** Opening Provided material block **

(* ===== verification/FccVerdict.v ===== *)
(** * The signature chain of a verdict (contracts/lib/FccVerdict.sol)

    What the escrow contract signs off: the hash of an action result, the
    payload of its signature and the recovery of the signer. *)

From S2P Require Import Prelude GoStd GoEth Bundle.

(** The precompiled contract: the digest, the recovery byte and both words of
    the signature; the zero address when nothing is recovered. *)
Class EVM := { ecrecover : bytes -> Z -> bytes -> bytes -> bytes }.

(** [bytes32("...")]: a text at the left of a word. *)
Definition bytes32 (s : string) : bytes := copy_to 32 (bytes_of_string s).

(** [abi.encode] of a uint256: one word. *)
Definition word (x : Z) : bytes := be_bytes 32 x.

Definition TEE_ACTION_RESULT_PREFIX : bytes := bytes32 "TEE_ACTION_RESULT".
Definition SECP256K1_HALF_N : Z := 0x7FFFFFFFFFFFFFFFFFFFFFFFFFFFFFFF5D576E7357A4501DDFE92F46681B20A0.

Section FccVerdict.
Context {GE : GoEthereum} {EV : EVM}.

Definition actionResultHash (data id : bytes) (submissionTag : string) (status : Z) : bytes :=
  keccak256 (keccak256 data ++ id ++ keccak256 (bytes_of_string submissionTag) ++ be_bytes 1 status).

Definition payloadHash (chainId : Z) (dataHash : bytes) : bytes :=
  keccak256 (TEE_ACTION_RESULT_PREFIX ++ word chainId ++ dataHash).

Definition ethSignedHash (hash : bytes) : bytes :=
  keccak256 (Byte.x19 :: bytes_of_string ("Ethereum Signed Message:" +:+ String "010" "32") ++ hash).

Definition recoverCanonical (digest signature : bytes) : bytes :=
  if negb (llen signature =? 65) then zero_address else
  let r := take 32 signature in
  let s := take 32 (drop 32 signature) in
  let v := be_value (drop 64 signature) in
  let v := if v <? 27 then v + 27 else v in
  if negb (v =? 27) && negb (v =? 28) then zero_address else
  if SECP256K1_HALF_N <? be_value s then zero_address else
  ecrecover digest v r s.

Definition recoverVerdictSigner (data id : bytes) (submissionTag : string) (status chainId : Z) (signature : bytes) : bytes :=
  let arHash := actionResultHash data id submissionTag status in
  let digest := ethSignedHash (payloadHash chainId arHash) in
  recoverCanonical digest signature.

(** A canonical signature is recovered from both forms of its last byte. *)
Lemma recoverCanonical_signed digest r s v :
  length r = 32%nat -> length s = 32%nat -> be_value s <= SECP256K1_HALF_N -> (v = 0 \/ v = 1) ->
  recoverCanonical digest (r ++ s ++ be_bytes 1 v) = ecrecover digest (v + 27) r s /\
  recoverCanonical digest (r ++ s ++ be_bytes 1 (v + 27)) = ecrecover digest (v + 27) r s.
Proof.
  intros Hr Hs Hlow Hv.
  assert (forall b, length b = 1%nat -> llen (r ++ s ++ b) = 65) as Hlen by (intros; unfold llen; rewrite !length_app; lia).
  assert (forall b, take 32 (r ++ s ++ b) = r) as Htr by (intros; by rewrite take_app_length').
  assert (forall b, take 32 (drop 32 (r ++ s ++ b)) = s) as Hts.
  { intros b. rewrite drop_app_length' by done. by rewrite take_app_length'. }
  assert (forall b, drop 64 (r ++ s ++ b) = b) as Hd.
  { intros b. rewrite (assoc_L (++)), drop_app_length'; [done|]. rewrite length_app. lia. }
  assert (forall x, 0 <= x < 256 -> be_value (be_bytes 1 x) = x) as Hx.
  { intros x ?. rewrite be_value_bytes. apply Z.mod_small. simpl. lia. }
  unfold recoverCanonical. rewrite !Hlen by apply length_be_bytes. rewrite !Htr, !Hts, !Hd, !Hx by lia. cbn [negb Z.eqb Pos.eqb].
  destruct (Z.ltb_spec SECP256K1_HALF_N (be_value s)); [lia|]. by destruct Hv as [-> | ->].
Qed.
End FccVerdict.
Class TokenLaws {W} {FL : Flare W} := {
  escrow_address : bytes;
  token_log : W -> list transfer;
  held (w : W) : Z := amount_in escrow_address (token_log w) - amount_out escrow_address (token_log w);
  (** Another contract may bring tokens in, but takes none. *)
  quiet {A} (m : M W A) : Prop :=
    forall w r w', m w = (r, w') -> exists l, token_log w' = token_log w ++ l /\ incoming escrow_address l;
  transfer_logs to x w u w' : safeTransfer to x w = (Ok u, w') -> token_log w' = token_log w ++ [(escrow_address, to, x)];
  transfer_nonzero x w u w' : safeTransfer zero_address x w <> (Ok u, w');
  transfer_pays to x w : to <> zero_address -> 0 <= x <= held w -> exists w', safeTransfer to x w = (Ok tt, w');
  transferFrom_logs from x w u w' :
    safeTransferFrom from escrow_address x w = (Ok u, w') -> token_log w' = token_log w ++ [(from, escrow_address, x)];
  quiet_status a : quiet (getTeeMachineStatus a);
  quiet_send v ids p : quiet (sendInstructions v ids p);
  quiet_next : quiet nextPublicExtensionId;
  quiet_sender i : quiet (getTeeExtensionInstructionsSender i);
  quiet_round t : quiet (getVotingRoundId t);
  quiet_random r : quiet (getRandomNumberHistorical r);
}.

(** ** Sums over jobs *)

Definition owed_job (j : Job) : Z := if Settled j then 0 else job_total j.
Definition owed_jobs (m : gmap Z Job) : Z := map_fold (fun _ j n => owed_job j + n) 0 m.
Definition owed (s : EscrowState) : Z := owed_jobs (es_jobs s).

Lemma amount_in_app a l l' : amount_in a (l ++ l') = amount_in a l + amount_in a l'.
Proof. induction l as [|[[f t] x] l IH]; simpl; [done|]. rewrite IH. lia. Qed.
Lemma amount_out_app a l l' : amount_out a (l ++ l') = amount_out a l + amount_out a l'.
Proof. induction l as [|[[f t] x] l IH]; simpl; [done|]. rewrite IH. lia. Qed.
(* ===== verification/Phase5Specs.v ===== *)
(** * Correctness of the phase-5 runner

    The two waits end, the transactions follow the protocol of the escrow, and
    the bundle that the runner commits to is one the verifier accepts. *)

From Stdlib Require Import SpecFloat.
From S2P Require Import Prelude GoStd Config GoEth Reference Bundle Vectors Selection Execution NetStd Ciphertext Canonical WireTypes Verifier RefWorld Verdict Revert TeeCalls Phase5.

(** ** Whole seconds: the float64 arithmetic is exact on them *)

Lemma digits2_shift n p : Zpos (digits2_pos (Pos.iter xO p n)) = Zpos (digits2_pos p) + Zpos n.
Proof.
  induction n using Pos.peano_ind; [simpl; lia|]. rewrite Pos.iter_succ. cbn [digits2_pos]. lia.
Qed.

Lemma shift_val n p : Zpos (Pos.iter xO p n) = Zpos p * 2 ^ Zpos n.
Proof.
  induction n using Pos.peano_ind; [simpl; lia|]. rewrite Pos.iter_succ, Pos2Z.inj_succ, Z.pow_succ_r by lia. lia.
Qed.

Lemma digits2_bound p : Zpos p < 2 ^ 53 -> Zpos (digits2_pos p) <= 53.
Proof.
  intros Hp. assert (digits2_pos p = Pos.size p) as -> by (clear; induction p; simpl; congruence).
  pose proof (Pos.size_le p) as Hs. apply Pos2Z.pos_le_pos in Hs. rewrite Pos2Z.inj_pow, (Pos2Z.inj_xO p) in Hs.
  assert (2 ^ Zpos (Pos.size p) < 2 ^ 54) as Hlt by (change (2 ^ 54) with (2 * 2 ^ 53); lia).
  apply Z.pow_lt_mono_r_iff in Hlt; lia.
Qed.

(** A mantissa of 53 digits is not rounded. *)
Lemma round_aux_exact m e :
  Zpos (digits2_pos m) = 53 -> -1074 <= e <= 971 -> binary_round_aux 53 1024 false (Zpos m) e loc_Exact = S754_finite false m e.
Proof.
  intros Hd He. unfold binary_round_aux.
  assert (shr_fexp 53 1024 (Zpos m) e loc_Exact = ({| shr_m := Zpos m; shr_r := false; shr_s := false |}, e)) as Hs.
  { unfold shr_fexp, fexp, emin. cbn [Zdigits2 shr_record_of_loc]. rewrite Hd.
    replace (Z.max (53 + e - 53) (3 - 1024 - 53) - e) with 0 by lia. done. }
  rewrite Hs. cbn [shr_m loc_of_shr_record round_nearest_even]. rewrite Hs. cbn [shr_m].
  by destruct (Z.leb_spec e (1024 - 53)); [|lia].
Qed.

Lemma float_of_int_pos p :
  Zpos p < 2 ^ 53 -> exists m e, float_of_int (Zpos p) = S754_finite false m e /\ e <= 0 /\ Zpos m = Zpos p * 2 ^ (- e).
Proof.
  intros Hp. pose proof (digits2_bound p Hp) as Hd. unfold float_of_int, binary_normalize, binary_round, shl_align, fexp, emin.
  replace (Z.max (Zpos (digits2_pos p) + 0 - 53) (3 - 1024 - 53) - 0) with (Zpos (digits2_pos p) - 53) by lia.
  replace (Z.max (Zpos (digits2_pos p) + 0 - 53) (3 - 1024 - 53)) with (Zpos (digits2_pos p) - 53) by lia.
  destruct (Zpos (digits2_pos p) - 53) as [|n|n] eqn:E.
  - exists p, 0. rewrite round_aux_exact by lia. split_and!; [done|done|lia].
  - lia.
  - exists (Pos.iter xO p n), (Zneg n). rewrite round_aux_exact by (rewrite ?digits2_shift; lia).
    split_and!; [done|lia|]. by rewrite shift_val.
Qed.

Lemma whole_seconds_exact k : 0 < k < 2 ^ 53 -> whole_seconds (k * Second) = k.
Proof.
  intros Hk. unfold whole_seconds, Seconds. rewrite Z.quot_mul, Z.rem_mul by done.
  destruct k as [|p|p]; [lia| |lia]. destruct (float_of_int_pos p) as (m & e & -> & He & Hm); [lia|].
  change (SFdiv 53 1024 (float_of_int 0) (float_of_int Second)) with (S754_zero false). cbn [SFadd uint64_of_float].
  rewrite Z.shiftl_div_pow2, Hm, Z.div_mul by lia. apply uint_id. unfold is_uint. lia.
Qed.

(** ** An accepted configuration *)
Section config.
Context {GE : GoEthereum} {W : Type} {RN : Runner W}.

Record config_of (Getenv : string -> string) (flags : Flags) (cfg : configValues) : Prop := {
  co_rpc : rpcURL cfg <> "";
  co_proxy : proxyURL cfg <> "";
  co_key : privKey cfg <> "";
  co_teeX : teePublicX cfg <> "";
  co_teeY : teePublicY cfg <> "";
  co_escrow : escrow cfg <> zero_address;
  co_contractor : contractor cfg <> zero_address;
  co_artifact : artifact cfg <> zero_address;
  co_delays : 0 < acceptDelay cfg < submitDelay cfg /\ submitDelay cfg < graceDelay cfg /\ 0 < verifyTimeout cfg;
  co_proxy_source : proxyURL cfg = or_default (f_proxy flags) (firstEnv Getenv ["EXT_PROXY_URL"; "http://localhost:6674"]);
  co_timeout : pollTimeout cfg = or_default (f_pollTimeout flags) (10 * Minute);
}.

Lemma parseFlags_Ok Getenv flags cfg : parseFlags (W := W) Getenv flags = Ok cfg -> config_of Getenv flags cfg.
Proof.
  unfold parseFlags, required. intros H. go_inv. to_prop. constructor; simpl in *; try done; lia.
Qed.
End config.

(** ** Time *)

(** What the waits rely on: [clock] is the time of a state; reading it gives a
    time between the states before and after, a sleep takes at least as long
    as asked, no call goes back in time, and none panics. *)
Section time.
Context {TL : TeeLib} {W : Type} {CK : Clock W} {TC : TxClient W} {TH : TeeHttp W} {RN : Runner W}.

Context (clock : W -> Z).

Record ticks {A} (m : M W A) : Prop := {
  tick_no_panic : no_panic m;
  tick_mono w : clock w <= clock (snd (m w));
}.

Class WaitLaws := {
  wl_now w : clock w <= fst (time_Now w) <= clock (snd (time_Now w));
  wl_sleep d w : 0 <= d -> clock w + d <= clock (time_Sleep_ns d w);
  wl_get url : ticks (http_Get url);
  wl_nonce a : ticks (PendingNonceAt a);
  wl_transact c auth method args : ticks (bc_Transact c auth method args);
  wl_mined tx : ticks (WaitMined [] tx);
  wl_transactor key chainID p : NewKeyedTransactorWithChainID (W := W) key chainID <> Panic p;
  wl_decode body p : Decode_ActionResponse body <> Panic p;
}.

Lemma ticks_bind {A B} (m : M W A) (k : A -> M W B) : ticks m -> (forall a, ticks (k a)) -> ticks (m ≫= k).
Proof.
  intros [Hp Hm] Hk. split; [apply no_panic_bind; [done|apply Hk]|]. intros w. specialize (Hm w).
  unfold mbind, M_bind. destruct (m w) as [[a| |] w1]; [|done..]. simpl in *. pose proof (tick_mono _ (Hk a) w1). lia.
Qed.

Lemma ticks_ret {A} (a : A) : ticks (mret a : M W A).
Proof. split; [apply no_panic_ret|]. intros w. unfold mret, M_ret. simpl. lia. Qed.

Lemma ticks_lift {A} (x : result A) : (forall p, x <> Panic p) -> ticks (lift x : M W A).
Proof. intros Hx. split; [by apply no_panic_lift|]. intros w. unfold lift. simpl. lia. Qed.

Lemma ticks_checked {A} (m : M W A) label : ticks m -> ticks (checked m label).
Proof.
  intros [Hp Hm]. split; [apply no_panic_on_error; [done| |apply no_panic_ret]; intros; by apply no_panic_lift|].
  intros w. specialize (Hm w). unfold checked, on_error. by destruct (m w) as [[] ?].
Qed.

Lemma ticks_attempt {A} (m : M W A) : ticks m -> ticks (attempt m).
Proof.
  intros [Hp Hm]. split.
  - intros w p w'. unfold attempt. specialize (Hp w). destruct (m w) as [[| |q] ?]; [done..|]. by edestruct Hp.
  - intros w. specialize (Hm w). unfold attempt. by destruct (m w) as [[] ?].
Qed.

Lemma wait_loop_S {A} fuel (try_ : M W (option A)) deadline interval late w :
  wait_loop (S fuel) try_ deadline interval late w =
  match try_ w with
  | (Ok (Some a), w1) => (Ok a, w1)
  | (Ok None, w1) =>
    let '(now, w2) := time_Now w1 in
    if deadline <? now then (Err late, w2)
    else wait_loop fuel try_ deadline interval late (time_Sleep_ns interval w2)
  | (Err e, w1) => (Err e, w1)
  | (Panic p, w1) => (Panic p, w1)
  end.
Proof.
  cbn [wait_loop]. unfold mbind, M_bind, Now, SleepFor, total. destruct (try_ w) as [[[a|]|e|p] w1]; try done.
  destruct (time_Now w1) as [now w2]. by destruct (deadline <? now).
Qed.
(* ===== verification/Gateway.v ===== *)
(** * The gateway (go/cmd/workproof-gateway/main.go)

    One server in front of the node's proxy and of the directory of the
    ciphertexts, and why the verifier finds there what the runner stored. *)

From S2P Require Import Prelude GoStd Config GoEth Bundle NetStd Ciphertext Encoding HttpMux Canonical WireTypes Verifier Extension Revert TeeCalls Registration Instructions LocalNode Phase5 Reference.

(** [httputil.NewSingleHostReverseProxy] and [http.FileServer] of a directory. *)
Class GatewayLib (W : Type) := {
  ReverseProxy : URL -> HttpRequest -> M W Reply;
  FileServer : string -> HttpRequest -> M W Reply;
}.

(** The server of the command, with its timeouts in milliseconds. *)
Record Gateway := mkGateway {
  gw_Addr : string;
  gw_Target : URL;
  gw_CipherDir : string;
  gw_ReadHeaderTimeout : Z;
  gw_ReadTimeout : Z;
  gw_WriteTimeout : Z;
  gw_IdleTimeout : Z;
}.

(** The cases of the handler's switch that go to the proxy. *)
Definition gateway_proxied (path : string) : bool :=
  String.eqb path "/info" || String.eqb path "/instruction" || HasPrefix path "/action/" || HasPrefix path "/wallet/" ||
  HasPrefix path "/state".

(** [r.URL.Path]. *)
Definition URL_Path (r : HttpRequest) : string := pathUnescape (rq_Path r).

Section Gateway.
Context {W : Type} {NW : Network W} {GL : GatewayLib W}.

Definition gateway_setup (listen proxyTarget cipherDir : string) : result Gateway :=
  target ← match url_Parse (W := W) proxyTarget with Err err => Err (Errorf "parse proxy target: " err) | r => r end;
  Ok (mkGateway listen target cipherDir (5 * Config.second) (30 * Config.second) (30 * Config.second) (60 * Config.second)).
(** C9. When the start title and the target title resolve to the same page
    [start], each of the three searches returns the one-node path [[start]];
    the events of the call are title-resolution requests only: no links are
    fetched and no node is put on a frontier. *)
Theorem same_page_returns_singleton
    (env : Env) (start_title target_title start : string)
    (max_depth max_visited max_branch : Z) (c c1 c2 : Crawler)
    (Hstart : resolve_title env start_title c = (Ret (Some start), c1))
    (Htarget : resolve_title env target_title c1 = (Ret (Some start), c2)) :
  ∀ search,
    search ∈ searches env start_title target_title max_depth max_visited max_branch →
    (search c).1 = Ret (Some [start]) ∧
    ∃ new, trace (search c).2 = (new ++ trace c)%list ∧
           forallb is_info_request new = true ∧
           forallb (fun e => negb (is_fetch_call e || is_link_request e || is_queue_event e))
                   new = true.
Proof.
  intros search Hin.
  assert (trace_grows is_info_request c c2) as (new & Hnew & Hall).
  { etrans; [eapply resolve_title_grows | eapply resolve_title_grows]; eassumption. }
  assert (forallb (fun e => negb (is_fetch_call e || is_link_request e || is_queue_event e))
                  new = true) as Hno.
  { rewrite forallb_forall in *. intros e He. specialize (Hall e He).
    destruct e as [[] | | | |]; simpl in *; congruence. }
  each_search Hin.
  - unfold find_path_bfs, bind. rewrite Hstart. simpl. rewrite Htarget. simpl.
    rewrite String.eqb_refl. simpl. split; [reflexivity |]. exists new. auto.
  - unfold find_path_best_first, bind. rewrite Hstart. simpl. rewrite Htarget. simpl.
    rewrite String.eqb_refl. simpl. split; [reflexivity |]. exists new. auto.
  - unfold find_path_bidi, bind. rewrite Hstart. simpl. rewrite Htarget. simpl.
    rewrite String.eqb_refl. simpl. split; [reflexivity |]. exists new. auto.
Qed.
(** * Brookstone WhatsApp bot: a shallow embedding of [whatsapp_bot.py]

    The development follows the source file top to bottom: Python text and
    the [re] patterns the bot uses, the JSON-shaped values it receives, the
    external calls (WhatsApp Graph API, Gemini, Google Sheets) as events
    answered by an oracle, and then the bot's own functions under their
    source names.  Theorems come after all definitions. *)

From Stdlib Require Import ZArith NArith List String Ascii Bool Lia DecimalString.
From stdpp Require Import base option list countable gmap.

Local Open Scope N_scope.

(** ** Python text *)

(** A Python [str] is a sequence of Unicode code points. *)
Abbreviation char := N (only parsing).
Abbreviation str := (list N) (only parsing).

Fixpoint bytes_of_string (s : string) : list N :=
  match s with
  | EmptyString => []
  | String a s' => N_of_ascii a :: bytes_of_string s'
  end.

(** UTF-8 decoding, used only to write the source's literals as they appear
    in the source file. *)
Fixpoint utf8_decode (bs : list N) : str :=
  match bs with
  | [] => []
  | b0 :: t0 =>
      if b0 <? 128 then b0 :: utf8_decode t0
      else match t0 with
           | [] => []
           | b1 :: t1 =>
               if b0 <? 224 then ((b0 - 192) * 64 + (b1 - 128)) :: utf8_decode t1
               else match t1 with
                    | [] => []
                    | b2 :: t2 =>
                        if b0 <? 240
                        then ((b0 - 224) * 4096 + (b1 - 128) * 64 + (b2 - 128))
                               :: utf8_decode t2
                        else match t2 with
                             | [] => []
                             | b3 :: t3 =>
                                 ((b0 - 240) * 262144 + (b1 - 128) * 4096
                                  + (b2 - 128) * 64 + (b3 - 128)) :: utf8_decode t3
                             end
                    end
           end
  end.

Definition utf8 (s : string) : str := utf8_decode (bytes_of_string s).
(** [s.splitlines()] on Latin-1 text: a carriage return with its line feed is one break,
    and the text after the last break counts when it is not empty. *)
Definition line_break (c : ascii) : bool :=
  let n := nat_of_ascii c in
  ((10 <=? n) && (n <=? 13)) || ((28 <=? n) && (n <=? 30)) || (n =? 133).
Fixpoint split_lines (line : string) (s : string) : list string :=
  match s with
  | EmptyString => if is_empty line then [] else [line]
  | String c s' =>
      if line_break c then
        line :: (match s' with
                 | String d s'' => if (nat_of_ascii c =? 13) && (nat_of_ascii d =? 10)
                                   then split_lines EmptyString s'' else split_lines EmptyString s'
                 | EmptyString => []
                 end)
      else split_lines (line +:+ String c EmptyString) s'
  end.
Definition splitlines (s : string) : list string := split_lines EmptyString s.

(** [int(re.search("[0-9]+", s).group())]: the value of the first run of digits. *)
Definition digit_of (c : ascii) : option Z :=
  let n := nat_of_ascii c in
  if (48 <=? n) && (n <=? 57) then Some (Z.of_nat (n - 48)) else None.
Fixpoint read_digits (acc : Z) (s : string) : Z :=
  match s with
  | EmptyString => acc
  | String c s' =>
      match digit_of c with Some d => read_digits (10 * acc + d) s' | None => acc end
  end.
Fixpoint first_int (s : string) : option Z :=
  match s with
  | EmptyString => None
  | String c s' =>
      match digit_of c with Some d => Some (read_digits d s') | None => first_int s' end
  end.

Lemma string_app_nil (a : string) : "" +:+ a = a.
Proof. done. Qed.

Lemma string_app_cons c (a b : string) : String c a +:+ b = String c (a +:+ b).
Proof. done. Qed.

Lemma string_app_assoc (a b c : string) : (a +:+ b) +:+ c = a +:+ (b +:+ c).
Proof. induction a as [|x a IH]; [done|]. exact (f_equal (String x) IH). Qed.

Lemma string_app_empty (s : string) : s +:+ "" = s.
Proof. induction s as [|c s IH]; [done|]. exact (f_equal (String c) IH). Qed.

(** The first occurrence of a character that a text does not hold. *)
Lemma cut_at_first c (a r : string) :
  contains (String c "") a = false -> cut_at (String c "") (a +:+ String c r) = Some (a, r).
Proof.
  induction a as [|d a IH]; intros C.
  - rewrite string_app_nil. cbn [cut_at after_prefix]. rewrite Ascii.eqb_refl. by destruct r.
  - rewrite string_app_cons. cbn [contains] in C. apply orb_false_iff in C as [N C].
    specialize (IH C). cbn [cut_at after_prefix]. rewrite IH. cbn [String.prefix] in N.
    destruct (Ascii.eqb_spec c d) as [->|_]; [|done]. destruct (ascii_dec d d); [by destruct a | done].
Qed.

Lemma string_app_length (a b : string) : String.length (a +:+ b) = String.length a + String.length b.
Proof. induction a as [|c a IH]; [done|]. rewrite string_app_cons. cbn. by rewrite IH. Qed.

Lemma app_first_inj (a : string) (r s : string) : a +:+ r = a +:+ s -> r = s.
Proof. apply (inj (String.append a)). Qed.

(** [lower] and [strip] are idempotent and commute. *)
Lemma rev_app_eq (a b : string) : String.rev_app a b = String.rev a +:+ b.
Proof.
  unfold String.rev. revert b. induction a as [|c a IH]; intros b; [done|]. cbn.
  by rewrite (IH (String c b)), (IH (String c "")), string_app_assoc.
Qed.
Definition create_refactor_plan (now description : string) (services : list string)
    (stages : list dict) : res ImplementationPlan :=
  let! phases := refactor_phases 1 stages in
  Ok (new_plan description REFACTOR services phases now).

End Factories.

Example percent_rounds :
  (percent_tenths 1 3, percent_tenths 2 3, percent_tenths 1 16, percent_tenths 3 16,
   percent_tenths 7 7, percent_tenths 0 5, percent_tenths 1 2000, percent_tenths 9 2000)
  = (333, 667, 62, 188, 1000, 0, 1, 5)%Z.
Proof. vm_compute. reflexivity. Qed.

(** ** Lemmas *)

Lemma elem_of_pending ph s :
  s ∈ Phase.get_pending_subtasks ph <-> s ∈ ph_subtasks ph /\ item_status s = PENDING.
Proof. unfold Phase.get_pending_subtasks. rewrite elem_of_keep, bool_decide_eq_true. done. Qed.

Lemma is_complete_spec ph :
  Phase.is_complete ph = true <-> forall s, s ∈ ph_subtasks ph -> item_status s = COMPLETED.
Proof.
  unfold Phase.is_complete. rewrite forallb_spec.
  split; intros H s Hs; specialize (H s Hs); by apply bool_decide_eq_true in H || apply bool_decide_eq_true.
Qed.

Lemma pending_not_complete ph s :
  s ∈ Phase.get_pending_subtasks ph -> Phase.is_complete ph = false.
Proof.
  rewrite elem_of_pending. intros [Hs Hp].
  destruct (Phase.is_complete ph) eqn:E; [|done].
  rewrite is_complete_spec in E. specialize (E s Hs). congruence.
Qed.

** Closing Provided material block **

> [Problem statement]:
When a line in the data contains the string "proxyURL", copy that line.

> [Result of this exercise]:
  co_proxy : proxyURL cfg <> "";
  co_proxy_source : proxyURL cfg = or_default (f_proxy flags) (firstEnv Getenv ["EXT_PROXY_URL"; "http://localhost:6674"]);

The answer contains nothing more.